Procédures d’autorisation: sortons du labyrinthe!

01.11.2023
À vrai dire, les dieux avaient été pleins de bonnes intentions pour la Suisse: richement doté en ressources hydrauliques, solaires, éoliennes et géothermiques ainsi qu’en biomasse, notre pays devrait être largement en mesure de s’approvisionner en énergies renouvelables. Mais loin d’être une épopée héroïque, le développement de ces dernières dans nos contrées a tout d’une tragédie grecque.

Tel le rocher de Sisyphe, les projets sont souvent pris dans des spirales presque interminables entre expertises, autorités et tribunaux. Il y a quelques jours à peine, un nouveau parc éolien a été inauguré dans le canton de Vaud... après un marathon qui s’est étalé sur 25 ans. Cela ne peut pas continuer ainsi!

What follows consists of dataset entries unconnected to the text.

Lemma users_is_a_pure_read_witness :
  quiet alice_fresh /\
  fst (CustomAuth.users "alice" alice_fresh)
  = Resolved (Some (mkUser "alice" (Some "read"))) /\
  fst (AesClient.users "bob" alice_fresh) = Resolved None.
Proof.
  pose proof (users_is_a_pure_read "alice" alice_fresh) as [_ Ha].
  pose proof (users_is_a_pure_read "bob" alice_fresh) as [_ Hb].
  split; [reflexivity|]. split.
  - destruct (proj1 (Ha eq_refl) (or_introl eq_refl))
      as (perm & Hperm & Hc & _).
    destruct Hperm as [E|[]]. injection E as <-. exact Hc.
  - apply (proj2 (Hb eq_refl)). simpl. intros [E|[]]. discriminate E.
Defined.

(** C9, as stated, fails on [customAuth.js]: two first-use runs on the same
    table, with the same username and password, neither meeting a failure,
    leave different tables behind, because each stores a digest under its own
    freshly generated salt. *)
Lemma two_runs_store_different_secrets :
  table alice_fresh = table alice_fresh_later /\
  faults alice_fresh = faults alice_fresh_later /\
  table (snd (CustomAuth.authenticate (B:=ModelBcrypt) None
                "alice" "hunter2" alice_fresh))
  <> table (snd (CustomAuth.authenticate (B:=ModelBcrypt) None
                   "alice" "hunter2" alice_fresh_later)).
Proof.
  split; [reflexivity|]. split; [reflexivity|].
  vm_compute. intros E. discriminate E.
Qed.

(** C9, amended. Two runs of [authenticate] on the same table, with the same
    username and password and the same outcomes of their external calls,
    answer the same and make the same number of external calls.  In the
    cipher variant they also leave the same table; in [customAuth.js] they
    leave the same table provided the salt generator hands both the same
    salt. *)
Theorem same_store_same_answer
  {B : Bcrypt} {C : NodeCrypto} (cfg : sqltext) (key iv u p : string)
  (w1 w2 : World) :
  table w1 = table w2 ->
  faults w1 = faults w2 ->
  (fst (CustomAuth.authenticate cfg u p w1)
   = fst (CustomAuth.authenticate cfg u p w2) /\
   faults (snd (CustomAuth.authenticate cfg u p w1))
   = faults (snd (CustomAuth.authenticate cfg u p w2)) /\
   (rng w1 CustomAuth.SALT_ROUNDS (drawn w1)
    = rng w2 CustomAuth.SALT_ROUNDS (drawn w2) ->
    table (snd (CustomAuth.authenticate cfg u p w1))
    = table (snd (CustomAuth.authenticate cfg u p w2))))
  /\
  (fst (AesPool.authenticate key iv u p w1)
   = fst (AesPool.authenticate key iv u p w2) /\
   faults (snd (AesPool.authenticate key iv u p w1))
   = faults (snd (AesPool.authenticate key iv u p w2)) /\
   table (snd (AesPool.authenticate key iv u p w1))
   = table (snd (AesPool.authenticate key iv u p w2))).
Proof.
  intros Ht Hf. split.
  - now apply custom_deterministic.
  - now apply pool_deterministic.
Qed.

Lemma same_store_same_answer_witness :
  table alice_fresh = table alice_fresh_later /\
  fst (CustomAuth.authenticate (B:=ModelBcrypt) None
         "alice" "hunter2" alice_fresh)
  = fst (CustomAuth.authenticate (B:=ModelBcrypt) None
           "alice" "hunter2" alice_fresh_later) /\
  table (snd (AesPool.authenticate (C:=ModelCrypto) "k" "iv"
                "alice" "hunter2" alice_fresh))
  = table (snd (AesPool.authenticate (C:=ModelCrypto) "k" "iv"
                  "alice" "hunter2" alice_fresh_later)).
Proof.
  pose proof (@same_store_same_answer ModelBcrypt ModelCrypto None "k" "iv"
                "alice" "hunter2" alice_fresh alice_fresh_later
                eq_refl eq_refl) as [[H1 _] [_ [_ H2]]].
  split; [reflexivity|]. split; [exact H1 | exact H2].
Defined.

(** C10, as stated, fails: in [customAuth.js] the looked-up record has a
    password, the empty string, and [authenticate] still writes to the
    table. *)
Lemma blank_secret_is_written :
  exists user rows,
    sql_select "alice" (table alice_blank) = user :: rows /\
    password user <> None /\
    table (snd (CustomAuth.authenticate (B:=ModelBcrypt) None
                  "alice" "hunter2" alice_blank))
    <> table alice_blank.
Proof.
  eexists. eexists. split; [reflexivity|]. split; [discriminate|].
  vm_compute. intros E. discriminate E.
Qed.

(** C10, amended. Whatever fails, the table after [authenticate] is the
    table before, or the table before with one first-use [UPDATE] of the
    password column for the given username applied; and when the looked-up
    record's password is set and non-empty it is the table before, on the
    match branch and on the mismatch branch alike. *)
Theorem only_write_is_first_use
  {B : Bcrypt} {C : NodeCrypto} (cfg : sqltext) (key iv u p : string)
  (w : World) :
  (writes_at_most_first_use u w (snd (CustomAuth.authenticate cfg u p w)) /\
   writes_at_most_first_use u w (snd (AesPool.authenticate key iv u p w)))
  /\
  (forall user rows,
     sql_select u (table w) = user :: rows ->
     js_not (password user) = false ->
     table (snd (CustomAuth.authenticate cfg u p w)) = table w /\
     table (snd (AesPool.authenticate key iv u p w)) = table w).
Proof.
  split; [split; [apply custom_writes | apply pool_writes]|].
  intros user rows Hs Hset. split.
  - eapply no_write_when_set; eauto using custom_writes.
  - eapply no_write_when_set; eauto using pool_writes.
Qed.

Lemma only_write_is_first_use_witness :
  table (snd (CustomAuth.authenticate (B:=ModelBcrypt) None
                "alice" "wrong" alice_bound_bcrypt))
  = table alice_bound_bcrypt /\
  table (snd (AesPool.authenticate (C:=ModelCrypto) "k" "iv"
                "alice" "hunter2" alice_bound_aes))
  = table alice_bound_aes.
Proof.
  split.
  - exact (proj1 (proj2 (@only_write_is_first_use ModelBcrypt ModelCrypto
                           None "k" "iv" "alice" "wrong" alice_bound_bcrypt)
                    _ [] eq_refl eq_refl)).
  - exact (proj2 (proj2 (@only_write_is_first_use ModelBcrypt ModelCrypto
                           None "k" "iv" "alice" "hunter2" alice_bound_aes)
                    _ [] eq_refl eq_refl)).
Defined.

(** ** Beyond the specification: more string facts *)

Lemma length_append (a b : string) :
  String.length (a ++ b) = String.length a + String.length b.
Proof. induction a as [|x a IH]; simpl; [reflexivity | now rewrite IH]. Qed.

Lemma length_substring_0 (n : nat) (s : string) :
  String.length (substring 0 n s) = Nat.min n (String.length s).
Proof.
  revert s; induction n as [|n IH]; intros [|c s]; simpl; try reflexivity.
  now rewrite IH.
Qed.

Lemma substring_0_all (n : nat) (s : string) :
  String.length s <= n -> substring 0 n s = s.
Proof.
  revert s; induction n as [|n IH]; intros [|c s]; simpl; intros L;
    try reflexivity; [lia|].
  rewrite IH; [reflexivity | lia].
Qed.

Lemma substring_0_append (n : nat) (s x : string) :
  n <= String.length s -> substring 0 n (s ++ x) = substring 0 n s.
Proof.
  revert s; induction n as [|n IH]; intros [|c s]; simpl; intros L.
  - now destruct x.
  - reflexivity.
  - lia.
  - rewrite IH; [reflexivity | lia].
Qed.

Lemma static_salt_nonempty (cfg : sqltext) : CustomAuth.STATIC_SALT cfg <> "".
Proof.
  unfold CustomAuth.STATIC_SALT, js_or.
  destruct cfg as [s|]; [|discriminate].
  destruct (String.eqb s "") eqn:E; [discriminate|].
  now apply String.eqb_neq.
Qed.

(** From 72 bytes on, the static salt lies beyond what bcrypt reads. *)
Lemma salted_prefix_long (cfg : sqltext) (p : string) :
  72 <= String.length p ->
  substring 0 72 (p ++ CustomAuth.STATIC_SALT cfg) = substring 0 72 p.
Proof. apply substring_0_append. Qed.

(** ** Beyond the specification: more facts about the SQL statements *)

Lemma sql_update_identity (pw u : string) (t : Table) :
  map identity (sql_update_password pw u t) = map identity t.
Proof.
  unfold sql_update_password. rewrite map_map. apply map_ext.
  intros r. now destruct (String.eqb (username r) u).
Qed.

Lemma sql_select_update_other (pw u v : string) (t : Table) :
  u <> v ->
  sql_select v (sql_update_password pw u t) = sql_select v t.
Proof.
  intros Hne. unfold sql_select, sql_update_password.
  induction t as [|r t IH]; simpl; [reflexivity|].
  destruct (String.eqb (username r) u) eqn:E; simpl; rewrite IH;
    [|reflexivity].
  apply String.eqb_eq in E.
  assert (Hv : String.eqb (username r) v = false)
    by (apply String.eqb_neq; congruence).
  now rewrite Hv.
Qed.

(** ** Beyond the specification: running the file without static salt *)

Ltac run_plain :=
  cbv [BcryptPlain.authenticate BcryptPlain.users BcryptPlain.hashPassword
       BcryptPlain.comparePassword BcryptPlain.logError] in *;
  run.

(** The schedule prefixes a run can have used, tried in turn. *)
Ltac with_prefix tac :=
  first
    [ solve [exists (@nil bool); tac]
    | solve [exists [true]; tac]
    | solve [exists [false]; tac]
    | solve [exists [false; true]; tac]
    | solve [exists [false; false]; tac]
    | solve [exists [false; false; true]; tac]
    | solve [exists [false; false; false]; tac]
    | solve [exists [false; false; false; true]; tac]
    | solve [exists [false; false; false; false]; tac]
    | solve [exists [false; false; false; false; true]; tac]
    | solve [exists [false; false; false; false; false]; tac] ].

Ltac resolves_case :=
  eexists;
  with_prefix ltac:(split; [reflexivity
                    | split; [reflexivity
                    | simpl; intuition (discriminate || auto)]]).

Section PlainCallbacks.
Context {B : Bcrypt}.

Lemma plain_writes u p w :
  writes_at_most_first_use u w (snd (BcryptPlain.authenticate u p w)).
Proof.
  destruct w as [t fs r d c]. unfold writes_at_most_first_use.
  destruct (sql_select u t) as [|user rows] eqn:Hs.
  - left. run_plain; reflexivity.
  - destruct (js_not (password user)) eqn:Hn.
    + run_plain; try (left; reflexivity); right; do 3 eexists;
        repeat split; eauto.
    + left. destruct (password user) as [h|] eqn:Hp; [|discriminate].
      run_plain; try reflexivity; destruct (bcrypt_compare _ _); reflexivity.
Qed.

Lemma plain_first_use u p w user rows :
  quiet w -> sql_select u (table w) = user :: rows ->
  js_not (password user) = true ->
  fst (BcryptPlain.authenticate u p w) = Granted u (permissions user) /\
  table (snd (BcryptPlain.authenticate u p w))
  = sql_update_password
      (bcrypt_hash p (rng w BcryptPlain.SALT_ROUNDS (drawn w))) u (table w) /\
  quiet (snd (BcryptPlain.authenticate u p w)).
Proof.
  destruct w as [t fs r d c]. intros Q Hs Hn.
  destruct (sql_select_head _ _ Hs) as [_ Hu].
  run_plain; rewrite Hu; auto.
Qed.

Lemma plain_check u p w user rows h :
  quiet w -> sql_select u (table w) = user :: rows ->
  password user = Some h -> h <> "" ->
  fst (BcryptPlain.authenticate u p w)
  = (if bcrypt_compare p h then Granted u (permissions user) else Denied) /\
  table (snd (BcryptPlain.authenticate u p w)) = table w /\
  quiet (snd (BcryptPlain.authenticate u p w)).
Proof.
  destruct w as [t fs r d c]. intros Q Hs Hp Hh.
  destruct (sql_select_head _ _ Hs) as [_ Hu].
  assert (Hn : js_not (password user) = false)
    by (rewrite Hp; now apply truthy_string).
  destruct (bcrypt_compare p h) eqn:E; run_plain; rewrite ?Hu; auto.
Qed.

Lemma plain_mismatch u p w user rows h :
  sql_select u (table w) = user :: rows ->
  password user = Some h -> h <> "" ->
  bcrypt_compare p h = false ->
  fst (BcryptPlain.authenticate u p w) = Denied.
Proof.
  destruct w as [t fs r d c]. intros Hs Hp Hh E.
  assert (Hn : js_not (password user) = false)
    by (rewrite Hp; now apply truthy_string).
  run_plain; reflexivity.
Qed.

Lemma plain_fail_closed u p : fail_closed (BcryptPlain.authenticate u p).
Proof.
  intros [t fs r d c].
  destruct (sql_select u t) as [|user rows] eqn:Hs.
  - run_plain; resolves_case.
  - destruct (js_not (password user)) eqn:Hn.
    + run_plain; resolves_case.
    + destruct (password user) as [h|] eqn:Hp; [|discriminate].
      destruct (bcrypt_compare p h) eqn:E; run_plain; resolves_case.
Qed.

Lemma plain_users_fail_closed u : fail_closed (BcryptPlain.users u).
Proof.
  intros [t fs r d c].
  destruct (sql_select_info u t) eqn:E; run_plain; resolves_case.
Qed.

End PlainCallbacks.

Section MoreCallbacks.
Context {B : Bcrypt} {C : NodeCrypto}.
Variables (cfg : sqltext) (key iv : string).

Lemma plain_users_quiet u w :
  quiet w ->
  fst (BcryptPlain.users u w)
  = Resolved match sql_select u (table w) with
             | user :: _ => Some (mkUser u (permissions user))
             | [] => None
             end.
Proof.
  destruct w as [t fs r d c]. intros Q.
  destruct (sql_select u t) as [|user rows] eqn:Hs;
    [| destruct (sql_select_head _ _ Hs) as [_ Hu] ];
    run_plain; unfold sql_select_info; rewrite Hs; simpl;
    rewrite ?Hu; reflexivity.
Qed.

(** *** What a granted answer looks like *)

Lemma custom_granted_shape u p w ui :
  fst (CustomAuth.authenticate cfg u p w) = Resolved (Some ui) ->
  from_lookup u w ui.
Proof.
  destruct w as [t fs r d c]. unfold from_lookup.
  destruct (sql_select u t) as [|user rows] eqn:Hs.
  - run; discriminate.
  - destruct (sql_select_head _ _ Hs) as [_ Hu]. intros H.
    exists user, rows. split; [exact Hs|]. revert H.
    destruct (js_not (password user)) eqn:Hn.
    + run; intros H; try discriminate H; injection H as <-; now rewrite Hu.
    + destruct (password user) as [h|] eqn:Hp; [|discriminate].
      destruct (bcrypt_compare (p ++ CustomAuth.STATIC_SALT cfg) h) eqn:E;
        run; intros H; try discriminate H; injection H as <-; now rewrite Hu.
Qed.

Heureusement, le «Mantelerlass» apporte de premières améliorations en posant des garde-fous plus stricts pour la pesée des intérêts par les autorités et les tribunaux, et permet aux projets situés en dehors des zones constructibles de faire l’objet d’une autorisation. On a ainsi l’assurance que ces projets quitteront au moins les starting-blocks et qu’ils auront même une possibilité d’atteindre un jour la ligne d’arrivée. C’est déjà ça de pris. 

En revanche, en ce qui concerne les tours et détours que les procédures doivent emprunter, aucun changement! Par conséquent, si nous voulons sérieusement atteindre nos objectifs en matière d’énergie et de climat, la prochaine étape doit suivre sans tarder, à savoir la rationalisation des procédures. Le Conseil fédéral a soumis une bonne proposition à ce sujet, et il incombe maintenant au Parlement de poursuivre avec résolution sur cette voie.

La concentration des procédures au sein d’une même autorité et la réduction du nombre d’instances de recours amélioreront la situation pour toutes les parties: il sera ainsi possible de clarifier toutes les questions et préoccupations dans une procédure unique et dans un délai raisonnable – une approche qui fonctionne d’ailleurs déjà très bien dans le canton de Neuchâtel. Et ce, sans compromettre les droits démocratiques de participation au niveau des communes et des personnes concernées, ni les principes de l’État de droit.

À quoi peut bien servir une installation de production sans réseau pour transporter l’électricité?

La proposition du Conseil fédéral présente toutefois une énorme lacune: les réseaux ont été quasiment oubliés. Or, à quoi peut bien servir une installation de production sans réseau pour transporter l’électricité? L’accélération n’est pertinente que si les raccordements au réseau et les lignes sont soumis aux mêmes critères que les installations de production. En effet, les réseaux pâtissent eux aussi de ce cheminement labyrinthique – il suffit de penser aux 36 ans qui ont été nécessaires à la mise en service de la ligne à très haute tension Chamoson-Chippis. Les niveaux de réseau inférieurs requièrent également une persévérance et une patience à toute épreuve: il faut ainsi tabler sur 8 à 12 années pour le réseau haute tension (citons les raccordements de la majorité des projets de l’offensive solaire) et 3 à 10 ans pour le réseau moyenne tension.

Sans autorisation simultanée des réseaux, les objectifs énergétiques demeureront lettre morte. Ce constat vaut d’ailleurs également pour les installations photovoltaïques sur les toits du Plateau, qui exigent aussi une modernisation du réseau.

Après le Mantelerlass, il n’y a pas lieu de se reposer sur ses lauriers. La rationalisation des procédures constitue le complément indispensable aux objectifs de développement. Non seulement la production, mais aussi les réseaux doivent se frayer un chemin hors de ces méandres labyrinthiques!

Responsable Affaires publiques à l’AES

Dominique Martin

 

 

À la rubrique «La plume politique», Dominique Martin publie régulièrement ses commentaires et ses appréciations sur des thèmes de politique énergétique.